15ème législature

Question N° 21444
de Mme Corinne Vignon (La République en Marche - Haute-Garonne )
Question écrite
Ministère interrogé > Agriculture et alimentation
Ministère attributaire > Agriculture et alimentation

Rubrique > élevage

Titre > Castration à vif des porcelets

Question publiée au JO le : 16/07/2019 page : 6571

Texte de la question

Mme Corinne Vignon attire l'attention de M. le ministre de l'agriculture et de l'alimentation sur la castration à vif des porcelets, pratique qui concerne chaque année en France plus de 10 millions de cochons. La castration à vif est une source de souffrance importante pour les jeunes animaux, au moment où l'acte est réalisé tout comme dans la semaine qui suit puisque la plaie n'est pas refermée. Actuellement cette douleur n'est pas prise en charge, ou pas de manière suffisante, ce qui pose des problèmes éthiques importants.

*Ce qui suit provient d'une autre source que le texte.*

(* ===== verification/FdasdIoProofs.v ===== *)
(** Writing the VTOC (src/fdasd/fdasd.c, [fdasd_write_vtoc_labels]): the names of
    new data sets, the blocks that are written, and reading the partitions back
    from them. *)
From S2P Require Import Prelude Ebcdic Cchh Codec Labels LabelOps VtocIo Extents Freespace FdasdState.
From S2P Require Import FdasdTable FdasdLayout FdasdList FdasdInput FdasdPart FdasdVolume FdasdVtoc FdasdVtocProofs.
From S2P Require Import FdasdConf FdasdConfProofs FdasdIo FdasdRead FdasdReadProofs.
Import Ebcdic Addr VtocIo Extents Freespace Fdasd FdasdTable FdasdLayout FdasdList FdasdInput FdasdPart
  FdasdVolume FdasdVtoc FdasdVtocProofs FdasdConf FdasdConfProofs FdasdIo FdasdRead FdasdReadProofs.

Module FdasdIoProofs.

(** ** Data set names *)

Lemma name_store_ok name off text :
  length name = 44%nat → (off + length text <= 44)%nat →
  ∃ name', name_store name off text = Done name' ∧ length name' = 44%nat.
Proof.
  intros Hn Ho. unfold name_store. rewrite (proj2 (Nat.ltb_ge _ _)) by lia. eexists. split; [done|].
  rewrite length_memcpy_at; lia.
Qed.

(** A blank in a string without NUL before it is found there or earlier. *)
Lemma strchr_found (l r : list Z) c :
  c ≠ 0 → Forall (λ d, d ≠ 0) l → ∃ k, strchr (l ++ c :: r) c = Some k ∧ (k <= length l)%nat.
Proof.
  intros Hc. unfold strchr. induction 1 as [|d l Hd _ IH].
  - exists 0%nat. simpl. rewrite (proj2 (Z.eqb_neq _ _)) by done. simpl. by rewrite Z.eqb_refl.
  - simpl. rewrite (proj2 (Z.eqb_neq _ _)) by done. simpl. rewrite andb_true_r.
    destruct (c =? d); [exists 0%nat; split; [done|lia]|].
    destruct IH as (k & -> & Hk). exists (S k). split; [done|lia].
Qed.

Lemma length_dec_volser vl : length (dec_volser vl) = 6%nat.
Proof.
  unfold dec_volser, vtoc_ebcdic_dec_inplace. rewrite translate_inplace_alias by (by rewrite length_strncpy).
  rewrite length_translate. apply length_strncpy.
Qed.

Lemma length_dec04 n : length (dec04 n) = 5%nat.
Proof. done. Qed.

Lemma dsname_of_type type :
  0 <= type <= 5 → ∃ s, get_part_dsname_by_type type = DsName s ∧ (length (bytes_of_string s) <= 6)%nat.
Proof.
  intros H. assert (E : type = 0 ∨ type = 1 ∨ type = 2 ∨ type = 3 ∨ type = 4 ∨ type = 5) by lia.
  destruct E as [->|[->|[->|[->|[->| ->]]]]]; eexists; (split; [reflexivity|vm_compute; lia]).
Qed.

(** The name of a new data set always fits, if the serial has no NUL. *)
Lemma new_name_ok vl f1 k type :
  Forall (λ c, c ≠ 0) (dec_volser vl) → 0 <= type <= 5 →
  ∃ name, new_name vl f1 k type = Done name ∧ length name = 44%nat.
Proof.
  intros Hv Ht. unfold new_name. cbv zeta.
  match goal with |- context [name_store ?b 7 _] => set (blank := b) end.
  assert (Hst : name_store blank 7 (dec_volser vl) =
    Done (bytes_of_string "LINUX.V" ++ dec_volser vl ++ replicate 31 32)).
  { unfold name_store. rewrite length_dec_volser. change (44 <? 7 + 6)%nat with false.
    cbv iota. unfold memcpy_at. rewrite length_dec_volser. reflexivity. }
  rewrite Hst, Done_bind.
  set (name := bytes_of_string "LINUX.V" ++ dec_volser vl ++ replicate 31 32).
  assert (Hl : length name = 44%nat) by (unfold name; rewrite !length_app, length_dec_volser; done).
  destruct (strchr_found (bytes_of_string "LINUX.V" ++ dec_volser vl)
    (replicate 30 32 ++ drop 44 (cenc cformat1 f1)) 32) as (c1 & Hc1 & Hle).
  { done. }
  { apply Forall_app. split; [|done]. repeat constructor; vm_compute; congruence. }
  assert (Hmem : label_memory f1 name = (bytes_of_string "LINUX.V" ++ dec_volser vl) ++ 32 ::
    replicate 30 32 ++ drop 44 (cenc cformat1 f1)).
  { unfold label_memory, name. by rewrite <- !app_assoc. }
  rewrite Hmem, Hc1. simpl (deref _ ≫= _).
  rewrite length_app, length_dec_volser in Hle. change (length (bytes_of_string "LINUX.V")) with 7%nat in Hle.
  destruct (name_store_ok name c1 (bytes_of_string ".PART") Hl) as (n2 & -> & Hl2);
    [change (length (bytes_of_string ".PART")) with 5%nat; lia|]. rewrite Done_bind.
  destruct (name_store_ok n2 (c1 + 5) (dec04 (k + 1)) Hl2) as (n3 & -> & Hl3); [rewrite length_dec04; lia|].
  rewrite Done_bind. destruct (dsname_of_type type Ht) as (s & -> & Hs).
  destruct (name_store_ok n3 (c1 + 10) (bytes_of_string s) Hl3) as (n4 & -> & Hl4); [lia|]. by exists n4.
Qed.

(** ** Valid labels *)

Lemma name_enc_valid f name :
  cvalid cformat1 f → length name = 44%nat → cvalid cformat1 (name_enc (set_DS1DSNAM f name)).
Proof.
  intros Hv Hl. unfold name_enc, vtoc_ebcdic_enc_inplace.
  replace (DS1DSNAM (set_DS1DSNAM f name)) with name by (by destruct f).
  rewrite translate_inplace_alias, translate_spec by lia. rewrite take_ge, drop_ge, app_nil_r by lia.
  destruct f. cbn in *. destruct Hv as (_ & Hv). split; [|exact Hv]. rewrite length_map. split; [done|].
  apply Forall_map, Forall_true. intros c. apply asc2ebc_byte.
Qed.

Lemma strncpy_bytes l n : bytes_ok l → bytes_ok (strncpy l n).
Proof.
  intros H. unfold strncpy. apply Forall_app. split.
  - apply Forall_take. induction H as [|c l Hc _ IH]; simpl; [constructor|]. destruct (c =? 0); by constructor.
  - apply Forall_replicate. unfold in_u8. lia.
Qed.

Lemma set_DS1DSSN_valid f ssn :
  cvalid cformat1 f → bytes_ok ssn → length ssn = 6%nat → cvalid cformat1 (set_DS1DSSN f ssn).
Proof. intros Hv Hb Hl. destruct f. cbn in *. naive_solver. Qed.

(** ** Naming the partitions of a new VTOC *)

(** the data set numbers after [j] partitions were named, none had a name before *)
Definition slots_named (j : nat) : list Z := map Z.of_nat (seq 0 j) ++ replicate (3 - j) (-1).

(** what a label has to keep when it is renamed *)
Definition same_data_set (f g : format1_label_t) : Prop :=
  DS1EXT1 g = DS1EXT1 f ∧ DS1FMTID g = DS1FMTID f.

Lemma same_data_set_name f x : same_data_set f (set_DS1DSNAM f x).
Proof. by destruct f. Qed.
Lemma same_data_set_ssn f x : same_data_set f (set_DS1DSSN f x).
Proof. by destruct f. Qed.
#[export] Instance same_data_set_preorder : PreOrder same_data_set.
Proof. split; [done|]. intros f g h [? ?] [? ?]. split; congruence. Qed.

Lemma type_in_range f1 name :
  0 <= match get_part_type_by_dsname (Some (label_memory f1 name)) with
       | Some t => t | None => PARTITION_NATIVE end <= 5.
Proof.
  destruct (get_part_type_by_dsname _) as [t|] eqn:E; [by apply part_type_range in E|]. unfold PARTITION_NATIVE. lia.
Qed.

(** the volume label has a serial that can be part of a name *)
Definition serial_ok (vl : volume_label_t) : Prop :=
  bytes_ok (volid vl) ∧ Forall (λ c, c ≠ 0) (dec_volser vl).

Lemma name_part_new anc id j :
  (j < 3)%nat → a_partno anc = slots_named j → serial_ok (a_vlabel anc) →
  cvalid cformat1 (p_f1 (pget anc id)) →
  ∃ f1 type, name_part id (Z.of_nat j + 1) (pred j) anc =
      Done (pupd id (λ p, set_p_type type (set_p_f1 f1 p)) (setpos anc j (Z.of_nat j)), j) ∧
    cvalid cformat1 f1 ∧ same_data_set (p_f1 (pget anc id)) f1.
Proof.
  intros Hj Hpn (Hvb & Hvn) Hv. unfold name_part.
  set (f := p_f1 (pget anc id)) in *. set (g := set_DS1DSSN f _).
  assert (Hg : cvalid cformat1 g) by (apply set_DS1DSSN_valid; [done|by apply strncpy_bytes|apply length_strncpy]).
  set (t := match get_part_type_by_dsname _ with Some _ => _ | None => _ end).
  assert (Ht : 0 <= t <= 5) by apply type_in_range.
  assert (Hdsn : getdsn anc (Z.of_nat j + 1 - 1) = -1 ∧ free_dsn (drop (pred j) (a_partno anc)) (pred j) = Done j).
  { unfold getdsn. rewrite Hpn. by destruct j as [|[|[|j]]]; [..|lia]. }
  destruct Hdsn as [-> ->]. simpl (-1 <? -1). cbv iota. rewrite Done_bind.
  replace (Z.of_nat j + 1 - 1) with (Z.of_nat j) by lia.
  destruct (new_name_ok (a_vlabel anc) (name_dec g) (Z.of_nat j) t Hvn Ht) as (name & Hn & Hl).
  change (a_vlabel (setpos anc j (Z.of_nat j))) with (a_vlabel anc). rewrite Hn, Done_bind.
  exists (name_enc (set_DS1DSNAM (name_dec g) name)), t. split; [done|]. split.
  - replace (set_DS1DSNAM (name_dec g) name) with (set_DS1DSNAM g name) by (unfold name_dec; by destruct g).
    by apply name_enc_valid.
  - etrans; [apply (same_data_set_ssn f)|]. fold g. unfold name_enc, name_dec.
    etrans; [apply (same_data_set_name g)|]. etrans; [|apply same_data_set_name]. apply same_data_set_name.
Qed.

De nombreux pays européens ne recourent plus à cette pratique (Espagne, Angleterre, Irlande) ou ont voté son interdiction (Suisse, Suède, Norvège, Allemagne). Étant entendu que des alternatives à la castration à vif, indolores pour les animaux, existent (élevage de verrats avec détection des carcasses odorantes à l'abattoir, immunocastration), elle souhaite savoir quels freins existent encore à l'abolition de cette mutilation et, le cas échéant, si un projet de loi visant à interdire la castration à vif des porcelets sera prochainement présenté au Parlement.